SEC Speaks, Cuban Tweets

The leaders of the Securities and Exchange Commission addressed the public on February 21-22 at the annual SEC Speaks conference in Washington, D.C.  The presentations covered an array of topics, but common themes included the Commission’s ongoing effort to carry out the rulemaking agenda set forth in the Dodd-Frank Wall Street Reform and Consumer Protection Act, its role as an enforcement body post-financial crisis, its increasing utilization of technology, and its renewed focus on the conduct of gatekeepers.  In a surprise appearance, Dallas Mavericks owner and former insider trading defendant Mark Cuban attended the first day of the conference.  During his time at the conference, Mr. Cuban shared his thoughts on a number of the presentations via his Twitter account.

From a litigation and enforcement perspective, key takeaways from the conference include the following:

•    SEC Chair Mary Jo White began her address by discussing the “unprecedented rulemaking agenda” currently facing the SEC by virtue of the mandates set forth in both the Dodd-Frank and Jumpstart Our Business Startups (“JOBS”) Acts.  She repeatedly stressed the SEC’s lack of sufficient funding but ensured the audience that the state of the SEC is “strong, busy, and proactive.”  On enforcement, Chair White touted last year’s return of $3.4 billion in disgorgement and civil penalties to investors, which she said represented the highest amount in the history of the Commission.  She briefly discussed last year’s modification of the long-standing “no admit/no deny settlement protocol” and her expectation that, in 2014, more settlements will include admissions of wrongdoing “as the new protocol continues to evolve and be applied.”  Chair White also discussed the Financial Reporting and Audit Task Force, which was formed last year “to look at trends or patterns of conduct that are risk indicators for financial fraud, including in areas like revenue recognition, asset valuations, and management estimates.”  She described the task force’s focus on “identifying potential material misstatements in financial statements and disclosures” and predicted that it will produce several significant investigations in the year ahead.

•     Andrew Ceresney, the Director of the Division of Enforcement, said that the Division of Enforcement is “reordering” its priorities to focus on the post-financial crisis market.   He also discussed the Division’s results from 2013, including the fact that the SEC has now filed five matters that have settled where an admission was included as one component of the settlement.  Ceresney forecasted that in the “coming weeks” the SEC will announce “many actions” that show “aggressive use” of its authority.

•    Enforcement Division Chief Counsel Joseph Brenner discussed the Division’s use of “all tools” to carry out its mission.  He gave examples that included the SEC’s first-ever action under Section 10A of the Exchange Act related to audit partner rotation and audit committee reporting requirements and a case brought under Section 20(d) of the Exchange Act for alleged insider trading in options.  Brenner also discussed Section 20(b) of the Exchange Act, a rarely used provision that prohibits any person from performing an unlawful act “through or by means of any other person.”  According to Brenner, the Commission has not used this provision in decades but has been thinking about it “a lot” lately as a potential theory of liability.  He said that this Section could be used more frequently as a vehicle for secondary liability claims, particularly because it does not “require proof of an underlying violation by somebody else.”  Brenner added that this provision could thus “fill a gap” caused by the Supreme Court’s decision in Janus Capital Inc. v.

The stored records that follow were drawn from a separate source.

(** C4, as the code has it: the name taken from the URL.  Without a name on
    the command line a pull of a valid URL whose last component can be
    extracted goes on as if that component had been given as the name.
    When the component is neither empty nor the placeholder "-", every
    resolution that succeeds yields the component with its suffixes
    stripped, and resolution does succeed when the suffixes strip, what is
    left is a valid host name and FORCE is set or no such image exists; a
    component "-" yields no local name instead.  When no component can be
    extracted the pull ends with the helper's error, which is -EINVAL for
    the helper of the spec.  For
    "tar https://example.com/images/foo.tar.xz" the name is "foo" and the
    tar puller is started with it; for "tar https://example.com/" the
    invocation returns -EINVAL. *)
Theorem name_from_url :
  (forall (H : ImportHelpers) (w : World) (k : kind) (verb url : string)
          (st : State),
      http_url_is_valid url = true ->
      (0 <= fst (import_url_last_component url) ->
       pull w k 2 [verb; url] st
       = pull w k 3 [verb; url; snd (import_url_last_component url)] st) /\
      (0 <= fst (import_url_last_component url) ->
       snd (import_url_last_component url) <> "" ->
       snd (import_url_last_component url) <> "-" ->
       (forall local st1,
           pull_resolve w k 2 [verb; url] st = (Next local, st1) ->
           local
           = Some (snd (strip_suffixes k
                          (snd (import_url_last_component url))))) /\
       (0 <= fst (strip_suffixes k (snd (import_url_last_component url))) ->
        hostname_is_valid
          (snd (strip_suffixes k (snd (import_url_last_component url)))) 0
        = true ->
        FLAGS_SET (arg_pull_flags st) PULL_FORCE = true \/
        w_image_find w IMAGE_MACHINE
          (snd (strip_suffixes k (snd (import_url_last_component url))))
        = - ENOENT ->
        exists st1,
          pull_resolve w k 2 [verb; url] st
          = (Next (Some (snd (strip_suffixes k
                                (snd (import_url_last_component url))))),
             st1))) /\
      (0 <= fst (import_url_last_component url) ->
       snd (import_url_last_component url) = "-" ->
       pull_resolve w k 2 [verb; url] st
       = (Next None, logged [EvLog LOG_INFO "Pulling '%s'." [url]] st)) /\
      (fst (import_url_last_component url) < 0 ->
       pull w k 2 [verb; url] st
       = (Returned (fst (import_url_last_component url)),
          logged [EvLog LOG_ERR "Failed get final component of URL: %m" []]
            st))) /\
  (forall url,
      fst (SpecHelpers.import_url_last_component url) < 0 ->
      fst (SpecHelpers.import_url_last_component url) = - EINVAL) /\
  (forall events,
      pull_resolve (H := SpecHelpers.helpers) (quiet_world events) Tar 2
        ["tar"; foo_url] initial_state
      = (Next (Some "foo"),
         logged [EvLog LOG_INFO "Pulling '%s', saving as '%s'."
                   [foo_url; "foo"];
                 EvImageFind IMAGE_MACHINE "foo"] initial_state) /\
      In (EvTarPullStart foo_url (Some "foo")
            (Z.land (arg_pull_flags initial_state) PULL_FLAGS_MASK_TAR)
            IMPORT_VERIFY_SIGNATURE)
         (trace (snd (run (H := SpecHelpers.helpers) (quiet_world events)
                        (mkCommandLine [] ["tar"; foo_url]) initial_state)))) /\
  (forall events,
      fst (run (H := SpecHelpers.helpers) (quiet_world events)
             (mkCommandLine [] ["tar"; bare_url]) initial_state)
      = Returned (- EINVAL)).
Proof.
  split; [|split; [|split]].
  - intros H w k verb url st Hurl. split; [|split; [|split]].
    + intros Hr. rewrite !pull_unfold. cbn [argv_at nth].
      now rewrite resolve_derived.
    + intros Hr He Hd.
      assert (Hres : forall name,
                 0 <= fst (strip_suffixes k
                             (snd (import_url_last_component url))) ->
                 name = snd (strip_suffixes k
                               (snd (import_url_last_component url))) ->
                 hostname_is_valid name 0 = true ->
                 resolves k 2 [verb; url] name).
      { intros name Hstrip Hname Hhost. split; [exact Hurl|].
        exists (snd (import_url_last_component url)),
          (snd (import_url_last_component url)).
        change (3 <=? 2) with false. cbn [argv_at nth].
        repeat split; try assumption.
        now apply empty_or_dash_to_null_keeps. }
      split.
      * intros local st1.
        destruct k; unfold pull_resolve, pull_tar_resolve, pull_raw_resolve;
          cbn [argv_at nth strip_suffixes]; rewrite Hurl;
          change (3 <=? 2) with false;
          destruct (import_url_last_component url) as [r l];
          cbn [fst snd] in *; run_c; rewrite (proj2 (Z.ltb_ge _ _) Hr);
          run_c; rewrite (empty_or_dash_to_null_keeps l He Hd);
          match goal with
          | |- context [tar_strip_suffixes l] =>
              destruct (tar_strip_suffixes l) as [r2 ll]
          | |- context [raw_strip_suffixes l] =>
              destruct (raw_strip_suffixes l) as [r2 ll]
          end;
          cbn [fst snd]; run_c; unfold image_find; run_c;
          repeat match goal with
            | |- context [if ?b then _ else _] => destruct b; run_c
            end;
          intros E; try discriminate; injection E as <- _; reflexivity.
      * intros Hstrip Hhost Hgo.
        destruct (FLAGS_SET (arg_pull_flags st) PULL_FORCE) eqn:Hforce.
        -- eexists.
           now apply (resolve_forced w k 2 [verb; url] _ st
                        (Hres _ Hstrip eq_refl Hhost)).
        -- destruct Hgo as [Hgo|Hgo]; [discriminate|]. eexists.
           now apply (resolve_absent w k 2 [verb; url] _ st
                        (Hres _ Hstrip eq_refl Hhost)).
    + intros Hr Hd.
      rewrite (resolve_derived w k verb url st Hurl Hr), Hd.
      now apply resolve_no_name.
    + intros Hr. now rewrite pull_unfold, resolve_underivable.
  - exact spec_last_component_error.
  - intros events.
    assert (Hres :
      pull_resolve (H := SpecHelpers.helpers) (quiet_world events) Tar 2
        ["tar"; foo_url] initial_state
      = (Next (Some "foo"),
         logged [EvLog LOG_INFO "Pulling '%s', saving as '%s'."
                   [foo_url; "foo"];
                 EvImageFind IMAGE_MACHINE "foo"] initial_state))
      by (vm_compute; reflexivity).
    split; [exact Hres|].
    rewrite (run_pull (H := SpecHelpers.helpers) (quiet_world events)
               (mkCommandLine [] ["tar"; foo_url]) initial_state initial_state
               Tar foo_url [] eq_refl eq_refl (le_S _ _ (le_n 0))).
    rewrite invoke_snd, pull_unfold.
    assert (Hres' :
      pull_resolve (H := SpecHelpers.helpers) (quiet_world events) Tar
        (Z.of_nat (2 + length (@nil string))) [verb_of Tar; foo_url]
        (logged [EvIgnoreSignals SIGPIPE] initial_state)
      = (Next (Some "foo"),
         logged [EvLog LOG_INFO "Pulling '%s', saving as '%s'."
                   [foo_url; "foo"];
                 EvImageFind IMAGE_MACHINE "foo"]
           (logged [EvIgnoreSignals SIGPIPE] initial_state)))
      by (vm_compute; reflexivity).
    rewrite Hres'. cbn [argv_at nth].
    exact (pull_transfer_starts (quiet_world events) Tar foo_url (Some "foo")
             (logged [EvLog LOG_INFO "Pulling '%s', saving as '%s'."
                        [foo_url; "foo"];
                      EvImageFind IMAGE_MACHINE "foo"]
                (logged [EvIgnoreSignals SIGPIPE] initial_state))
             (conj (Z.le_refl 0)
                (conj (Z.le_refl 0)
                   (conj (Z.le_refl 0) (fun _ _ => Z.le_refl 0))))).
  - intros events.
    rewrite (run_pull (H := SpecHelpers.helpers) (quiet_world events)
               (mkCommandLine [] ["tar"; bare_url]) initial_state initial_state
               Tar bare_url [] eq_refl eq_refl (le_S _ _ (le_n 0))).
    apply invoke_fst. vm_compute. reflexivity.
Qed.

(** ** The claims at concrete command lines *)

Lemma spec_helpers_sound : HelpersSpec SpecHelpers.helpers.
Proof.
  split; try reflexivity.
  - intros v Hn Hc Hs. cbn. unfold SpecHelpers.import_verify_from_string.
    rewrite (proj2 (String.eqb_neq v "no") Hn),
      (proj2 (String.eqb_neq v "checksum") Hc),
      (proj2 (String.eqb_neq v "signature") Hs).
    reflexivity.
  - intros v. cbn. unfold SpecHelpers.parse_boolean.
    destruct (existsb _ _); [discriminate|].
    destruct (existsb _ _); [discriminate|]. reflexivity.
Qed.

Lemma completes_quiet (pre post : list loop_event) (e : loop_event) :
  forallb (passes (quiet_world (pre ++ e :: post))) pre = true ->
  completes (H := SpecHelpers.helpers) (quiet_world (pre ++ e :: post))
    (mkCommandLine [] ["tar"; foo_url]) initial_state e.
Proof.
  intros Hpre.
  exists initial_state, Tar, foo_url, [], (Some "foo").
  eexists. exists pre, post.
  split; [reflexivity|]. split; [reflexivity|]. split; [repeat constructor|].
  split; [vm_compute; reflexivity|].
  split; [|split; [reflexivity | exact Hpre]].
  cbn. repeat split; intros; discriminate.
Qed.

First Derivative Traders and be used to target actors who, acting with scienter, cause another to “make” a false statement.  Cuban articulated his take on Brenner’s comments in this tweet.

•    Charlotte Buford, Assistant Chief Counsel in the Division of Enforcement, described the SEC’s increasing use of administrative proceedings.  She mentioned that while in the past there may have been a presumption that particular types of cases “belonged” in either federal court or, alternatively, in an administrative proceeding, she stressed that no such presumption is currently in place and that the proper forum for any particular case is evaluated on a case-by-case basis.  Factors that the Division considers in making this evaluation include which forum will be most efficient, whether a jury or a SEC ALJ would be the best-suited fact finder for a particular case, and litigation considerations including whether the Division wants or needs to take discovery.  In response to a question from moderator and former Commissioner Roel Campos as to whether the SEC’s increasing use of administrative proceedings presents any due process concerns, Joseph Brenner responded that, notwithstanding Judge Jed Rakoff’s opinion in SEC v. Gupta, “the law supports” the administrative proceeding process and that this process “is a level playing field” that presents “no due process problems.”  It was at this moment that Cuban tweeted this.

•    Chief Litigation Counsel in the Division of Enforcement Matthew Solomon mentioned that the SEC has been “aggressive” in bringing insider trading cases “and will continue to be.”  He stated that the SEC will focus on gatekeepers such as attorneys and accountants (noting the Division’s recent “Operation Broken Gate” enforcement initiative against certain auditors), particularly in the insider trading space.  He added that, despite its recent string of losses in insider trading trials, the agency will continue to bring insider trading cases premised upon circumstantial evidence that “asks the jury to draw inferences.”  He also mentioned the recent decision in SEC v. Contorinis in which the Second Circuit held that the SEC could obtain disgorgement of profits that a defendant did not personally make, but that “he has bestowed on others” (in Contorinis, the focus was on profits made by a fund that the defendant co-managed).  Solomon described this case as a “real example of value added” by the SEC in a case that involved a parallel criminal proceeding and agreed that, in some cases, this decision could give the SEC “additional leverage” in future settlement talks.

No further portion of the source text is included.